Bumgarner didn't give up another hit until the ninth. He walked Goldschmidt twice but got out of one of those innings by snagging a lined shot up the middle and doubling off Goldschmidt at first.

"I'll take it however I can get it," Bumgarner said, smiling.

He got seven outs on strikeouts and nine on ground balls, including a highlight play from the new Giants second baseman. In his first major league start, Joe Panik charged a two-out chopper by Ender Inciarte in the sixth and glove-flipped the ball to first. Panik said he knew the speedy Inciarte from the Triple-A Pacific Coast League, and the play is one he practices before games.

Panik was in the middle of a late rally that gave Bumgarner three insurance runs. The Giants had taken a 1-0 lead on Tyler Colvin's fifth-inning double, and Hunter Pence, Buster Posey and Brandon Crawford had base hits in the ninth to make it 3-0. Panik fouled off three pitches from tough left-hander Joe Thatcher before lofting an RBI double to deep left-center field.

"That's a great at-bat," Bochy said. "He has a short stroke and doesn't try to do too much.
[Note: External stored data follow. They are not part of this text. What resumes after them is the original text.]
(* ===== verification/Machine.v ===== *)
(** Machine-level data: fixed-width integers with their wrap-around, the
    little-endian bytes of a [uint32_t], and arrays accessed by [memcpy]. *)
From S2P Require Import Prelude.
Local Open Scope Z_scope.

(** * Fixed-width integers *)

Definition two16 : Z := 65536.
Definition two32 : Z := 4294967296.
Definition two64 : Z := 18446744073709551616.

(** Conversions to [uint16_t], [uint32_t], [uint64_t] (also [size_t]) and
    [int32_t]. *)
Definition u16 (z : Z) : Z := z mod 65536.
Definition u32 (z : Z) : Z := z mod 4294967296.
Definition u64 (z : Z) : Z := z mod 18446744073709551616.
Definition i32 (z : Z) : Z := (z + 2147483648) mod 4294967296 - 2147483648.
Definition i64 (z : Z) : Z := (z + 9223372036854775808) mod 18446744073709551616 - 9223372036854775808.

Lemma u16_small z : 0 ≤ z < 65536 → u16 z = z.
Proof. apply Z.mod_small. Qed.

Lemma u32_small z : 0 ≤ z < 4294967296 → u32 z = z.
Proof. apply Z.mod_small. Qed.

Lemma u64_small z : 0 ≤ z < 18446744073709551616 → u64 z = z.
Proof. apply Z.mod_small. Qed.

Lemma i32_small z : -2147483648 ≤ z < 2147483648 → i32 z = z.
Proof. unfold i32. lia. Qed.

Lemma i64_small z : -9223372036854775808 ≤ z < 9223372036854775808 → i64 z = z.
Proof. unfold i64. lia. Qed.

Lemma u32_bound z : 0 ≤ u32 z < 4294967296.
Proof. unfold u32. lia. Qed.

Lemma u64_bound z : 0 ≤ u64 z < 18446744073709551616.
Proof. unfold u64. lia. Qed.

Lemma u64_add_l a b : u64 (u64 a + b) = u64 (a + b).
Proof. apply Zplus_mod_idemp_l. Qed.

Lemma u64_sub_l a b : u64 (u64 a - b) = u64 (a - b).
Proof. apply Zminus_mod_idemp_l. Qed.

(** * Bytes *)

Definition byte_val (b : byte) : Z := Z.of_N (Byte.to_N b).

Definition byte_of (z : Z) : byte :=
  match Byte.of_N (Z.to_N (z mod 256)) with Some b => b | None => x00 end.

#[export] Instance byte_eq_dec : EqDecision byte := Byte.byte_eq_dec.

Lemma byte_val_bound b : 0 ≤ byte_val b < 256.
Proof. unfold byte_val. pose proof (Byte.to_N_bounded b). lia. Qed.

Lemma byte_val_of z : byte_val (byte_of z) = z mod 256.
Proof.
  unfold byte_of, byte_val.
  destruct (Byte.of_N (Z.to_N (z mod 256))) as [b|] eqn:E.
  - apply Byte.to_of_N in E. rewrite E. lia.
  - apply Byte.of_N_None_iff in E. lia.
Qed.

Lemma byte_of_val b : byte_of (byte_val b) = b.
Proof.
  unfold byte_of. rewrite Z.mod_small by apply byte_val_bound.
  unfold byte_val. by rewrite N2Z.id, Byte.of_to_N.
Qed.

(** The [n] low-order bytes of an integer, least significant first (the object
    representation on the little-endian hosts the library runs on), and back. *)
Fixpoint le_bytes (n : nat) (z : Z) : list byte :=
  match n with
  | O => []
  | S n' => byte_of z :: le_bytes n' (z / 256)
  end.

Fixpoint le_value (bs : list byte) : Z :=
  match bs with
  | [] => 0
  | b :: bs' => byte_val b + 256 * le_value bs'
  end.

Lemma length_le_bytes n z : length (le_bytes n z) = n.
Proof. revert z. induction n as [|n IH]; intros z; simpl; [done|]. by rewrite IH. Qed.

Lemma le_value_bytes n z : 0 ≤ z < 256 ^ Z.of_nat n → le_value (le_bytes n z) = z.
Proof.
  revert z. induction n as [|n IH]; intros z Hz; simpl; [simpl in Hz; lia|].
  rewrite Nat2Z.inj_succ, Z.pow_succ_r in Hz by lia.
  rewrite byte_val_of, IH by lia. lia.
Qed.

Lemma le_bytes_value bs : le_bytes (length bs) (le_value bs) = bs.
Proof.
  induction bs as [|b bs IH]; simpl; [done|].
  pose proof (byte_val_bound b). f_equal.
  - transitivity (byte_of (byte_val b)); [|apply byte_of_val].
    unfold byte_of. by replace ((byte_val b + 256 * le_value bs) mod 256)
      with (byte_val b mod 256) by lia.
  - by replace ((byte_val b + 256 * le_value bs) / 256) with (le_value bs) by lia.
Qed.

Lemma le_value_bound bs : 0 ≤ le_value bs < 256 ^ Z.of_nat (length bs).
Proof.
  induction bs as [|b bs IH]; simpl; [lia|]. pose proof (byte_val_bound b).
  rewrite Nat2Z.inj_succ, Z.pow_succ_r by lia. lia.
Qed.

Arguments le_bytes : simpl never.
Arguments le_value : simpl never.

(** * Arrays

    The bytes of an object, indexed from 0. [slice] and [splice] are the read
    and the write of a [memcpy]; [in_range] is the condition under which they
    stay inside the object. *)
Definition slice {A} (off n : nat) (l : list A) : list A := take n (drop off l).

Definition splice {A} (off : nat) (src l : list A) : list A :=
  take off l ++ src ++ drop (off + length src) l.

Definition in_range (off n size : Z) : bool :=
  (0 <=? off) && (0 <=? n) && (off + n <=? size).

(** [memcpy] from offset [off] of the array [l]: undefined behaviour outside it.
    A negative [n] is a huge [size_t]. *)
Definition read_slice {S A} (off n : Z) (l : list A) : M S (list A) :=
  if in_range off n (Z.of_nat (length l))
  then mret (slice (Z.to_nat off) (Z.to_nat n) l)
  else halt (UB "read outside an object").

Definition write_slice {S A} (off : Z) (src l : list A) : M S (list A) :=
  if in_range off (Z.of_nat (length src)) (Z.of_nat (length l))
  then mret (splice (Z.to_nat off) src l)
  else halt (UB "write outside an object").

(** A heap array: [None] is a byte that has not been written yet. *)
Definition cells : Type := list (option byte).

Definition uninitialised (n : Z) : cells := replicate (Z.to_nat n) None.

Definition initialised (bs : list byte) : cells := Some <$> bs.
Arguments initialised : simpl never.

(** [memset(_, 0, n)]. *)
Definition zero_bytes (n : Z) : list byte := replicate (Z.to_nat n) x00.
Arguments zero_bytes : simpl never.

Lemma in_range_spec off n size :
  in_range off n size = true ↔ 0 ≤ off ∧ 0 ≤ n ∧ off + n ≤ size.
Proof. unfold in_range. rewrite !andb_true_iff, !Z.leb_le. tauto. Qed.

Lemma length_slice {A} off n (l : list A) :
  (off + n ≤ length l)%nat → length (slice off n l) = n.
Proof. intros H. unfold slice. rewrite length_take, length_drop. lia. Qed.

Lemma length_splice {A} off (src l : list A) :
  (off + length src ≤ length l)%nat → length (splice off src l) = length l.
Proof.
  intros H. unfold splice. rewrite !length_app, length_take, length_drop. lia.
Qed.

Lemma take_splice {A} off (src l : list A) :
  (off ≤ length l)%nat → take (off + length src) (splice off src l) = take off l ++ src.
Proof.
  intros H. unfold splice. rewrite app_assoc, take_app_le.
  - apply take_ge. rewrite length_app, length_take. lia.
  - rewrite length_app, length_take. lia.
Qed.

Lemma drop_splice {A} off (src l : list A) :
  (off + length src ≤ length l)%nat →
  drop (off + length src) (splice off src l) = drop (off + length src) l.
Proof.
  intros H. unfold splice. rewrite app_assoc, drop_app_length'; [done|].
  rewrite length_app, length_take. lia.
Qed.

(** A slice followed by the rest. *)
Lemma slice_drop {A} off n (l : list A) : slice off n l ++ drop (off + n) l = drop off l.
Proof. unfold slice. rewrite <- drop_drop. apply take_drop. Qed.

Lemma slice_take {A} off n m (l : list A) :
  (off + n ≤ m)%nat → slice off n (take m l) = slice off n l.
Proof.
  intros H. unfold slice. rewrite skipn_firstn_comm, take_take. f_equal. lia.
Qed.

Lemma length_initialised bs : length (initialised bs) = length bs.
Proof. apply length_fmap. Qed.

Lemma initialised_app a b : initialised (a ++ b) = initialised a ++ initialised b.
Proof. apply fmap_app. Qed.

Lemma length_uninitialised n : length (uninitialised n) = Z.to_nat n.
Proof. apply length_replicate. Qed.

Lemma length_zero_bytes n : 0 ≤ n → Z.of_nat (length (zero_bytes n)) = n.
Proof. intros H. unfold zero_bytes. rewrite length_replicate. lia. Qed.

Section memory_wp.
Context {St : Type}.

Lemma wp_read_slice {A} off n (l : list A) (s : St) Q :
  0 ≤ off → 0 ≤ n → off + n ≤ Z.of_nat (length l) →
  Q (Val (slice (Z.to_nat off) (Z.to_nat n) l)) s →
  wp (read_slice off n l) s Q.
Proof.
  intros ??? HQ. unfold read_slice.
  by rewrite (proj2 (in_range_spec off n (Z.of_nat (length l)))).
Qed.

Lemma wp_write_slice {A} off (src l : list A) (s : St) Q :
  0 ≤ off → off + Z.of_nat (length src) ≤ Z.of_nat (length l) →
  Q (Val (splice (Z.to_nat off) src l)) s →
  wp (write_slice off src l) s Q.
Proof.
  intros ?? HQ. unfold write_slice.
  by rewrite (proj2 (in_range_spec off _ (Z.of_nat (length l)))) by lia.
Qed.
End memory_wp.

Create Rewrite HintDb ints.
#[export] Hint Rewrite u16_small u32_small u64_small i32_small using lia : ints.
#[export] Hint Rewrite @length_splice @length_slice using lia : ints.

(** Remove the wrap-around of operations that stay in range. *)
Ltac ints := autorewrite with ints in *.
It's nice to have that in a left-handed bat, a guy who can hit lefties."

In the fifth inning, Panik had picked up his first career hit, a single to left off right-hander Mike Bolsinger. When Panik was stranded on second, Pence brought him his glove and gave him a pat on the back. Crawford, Arias, Colvin and Gregor Blanco then approached for handshakes and hugs.

"That's when it kind of hit me," Panik said. "Everybody was like, 'Congratulations! Attaboy!' It really sunk in that I got my first hit. It was a special moment."

The rest of the plaudits were reserved for Bumgarner. He was at 103 pitches heading into the ninth, but a Crawford error and an infield single ended Bumgarner's day. The Diamondbacks pushed across a run off Sergio Romo, but he picked up his 22nd save.

The late blemish didn't matter to Bumgarner, who is 4-1 with a 1.64 ERA over his past six starts. He was thrilled simply to have helped the Giants win a second straight after a six-game losing streak.

"It's time for us to start working our way out of this now," he said. "We knew that."

Back tightness kept Angel Pagan and Morse out of the lineup. Morse hopes to return Monday after missing one game, but the Giants weren't sure if Pagan would be ready. He has missed six straight games, but the staff is hopeful he can avoid the disabled list.